We left there dazed, as I hustled the kids across the street to get some pizza. Then to Ben & Jerry's for ice cream. And then to ballet.

The kids have been acting up. Last week I believe some things sunk in and stuck that hadn't before, and that ranges from my discussion with Dr. Albright to our morning at the hospital.

Jim and I are trying our best to get them excited about buying a new house (to us, actually it was built in 1949), painting their rooms whatever color they want, and then we find ourselves talking to them or around them about the logistics of Sam's surgery, body cast, genetic predisposition.

It's a whole lot for a 4-year-old and a 2-year-old to take in.

It's a lot for a 35-year-old to take in too.

But we're bumbling along, and I'm trying so hard to do things right by them. I just restarted
Being The Other One by Kate Strohm, so I can help Maya along through this. Right now, I think she needs some understanding from us. When I noticed her being a little mean to Sam, not wanting him to play with her (more so than their typical brother-sister stuff) I made sure I asked her later if she was angry at Sam.
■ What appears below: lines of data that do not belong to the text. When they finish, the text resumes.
(** *** More fuel never changes a result *)

Definition refines {A} (m1 m2 : M HW A) : Prop :=
  forall h a h' evs, m1 h = Ret a h' evs -> m2 h = Ret a h' evs.

Lemma refines_refl {A} (m : M HW A) : refines m m.
Proof. now intros h a h' evs H. Qed.

Lemma refines_bind {A B} (m1 m2 : M HW A) (f1 f2 : A -> M HW B) :
  refines m1 m2 -> (forall a, refines (f1 a) (f2 a)) ->
  refines (bind m1 f1) (bind m2 f2).
Proof.
  intros Hm Hf h b h' evs H.
  apply bind_Ret_inv in H as (a & h1 & e1 & e2 & H1 & H2 & ->).
  rewrite (bind_Ret _ _ _ _ _ _ (Hm _ _ _ _ H1)).
  now rewrite (Hf _ _ _ _ _ H2).
Qed.

Lemma parents_loop_refines (c1 c2 : Z -> M HW Z) ps :
  (forall p, refines (c1 p) (c2 p)) ->
  refines (parents_loop c1 ps) (parents_loop c2 ps).
Proof.
  intros Hc. induction ps as [|p ps IH]; [apply refines_refl|].
  cbn [parents_loop]. destruct (p =? 0); cbn [negb]; [assumption|].
  apply refines_bind; [apply Hc|]. intros r.
  destruct (r <? 0); [apply refines_refl|assumption].
Qed.

Lemma pmgr_set_mode_recursive_step fuel : forall st dev_id target_mode recurse,
  refines (pmgr_set_mode_recursive adt fuel st dev_id target_mode recurse)
          (pmgr_set_mode_recursive adt (S fuel) st dev_id target_mode recurse).
Proof.
  induction fuel as [|fuel IH]; intros st dev_id target_mode recurse;
    [intros h a h' evs H; discriminate|].
  intros h a h' evs H.
  rewrite pmgr_set_mode_recursive_eq in H |- *. revert h a h' evs H.
  apply refines_bind; [apply refines_refl|]. intros r.
  destruct (r =? 0); [|apply refines_refl].
  destruct recurse; cbn [negb]; [|apply refines_refl].
  apply parents_loop_refines. intros p. apply IH.
Qed.

Lemma pmgr_set_mode_recursive_mono fuel fuel' st dev_id target_mode recurse :
  (fuel <= fuel')%nat ->
  refines (pmgr_set_mode_recursive adt fuel st dev_id target_mode recurse)
          (pmgr_set_mode_recursive adt fuel' st dev_id target_mode recurse).
Proof.
  induction 1 as [|fuel' _ IH]; [apply refines_refl|].
  intros h a h' evs H. now apply pmgr_set_mode_recursive_step, IH.
Qed.

(** *** Termination on tables without cycles *)

(** Every chain of parent links that starts at [dev_id] ends within [n]
    devices. *)
Fixpoint acyclic_within (st : pmgr_state) (n : nat) (dev_id : Z) : bool :=
  match n with
  | O => false
  | S n' =>
      forallb (fun p => (p =? 0) || acyclic_within st n' p)
        (parents_of st dev_id)
  end.

Definition returns {A} (m : M HW A) : Prop :=
  forall h, exists a h' evs, m h = Ret a h' evs.

Lemma own_transition_total st dev_id target_mode :
  tables_loaded st -> returns (own_transition st dev_id target_mode).
Proof.
  intros Hl h.
  destruct (own_transition_eq st dev_id target_mode Hl) as (msgs & _ & ->).
  destruct (pmgr_initialized st =? 0); [eauto|].
  destruct (dev_id =? 0); [eauto|].
  destruct (lookup_device st dev_id) as [d|]; [|eauto].
  destruct (is_virtual d); [eauto|].
  destruct (device_addr adt st d =? 0); [eauto|].
  destruct (pmgr_set_mode_total (device_addr adt st d) target_mode h)
    as (r & h' & evs & -> & _). eauto.
Qed.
She said she was, but didn't know why. I told her that it was OK to feel angry sometimes because he is getting so much attention in this. I told her she was a good girl. This seems to have changed her attitude dramatically.

Sam is still consoled by me holding him and rocking him and telling him Mama is here. Maya is getting to the point that she needs more. I'm trying to let them both know that we're all confused sometimes, we are all scared sometimes, but I know we will all be OK. We're a family, and we'll do this, and we'll be stronger for it.

I think all in all, we're doing a fairly good job with it all.

Up! Down! Up! Down! Up! Down! Up! Down!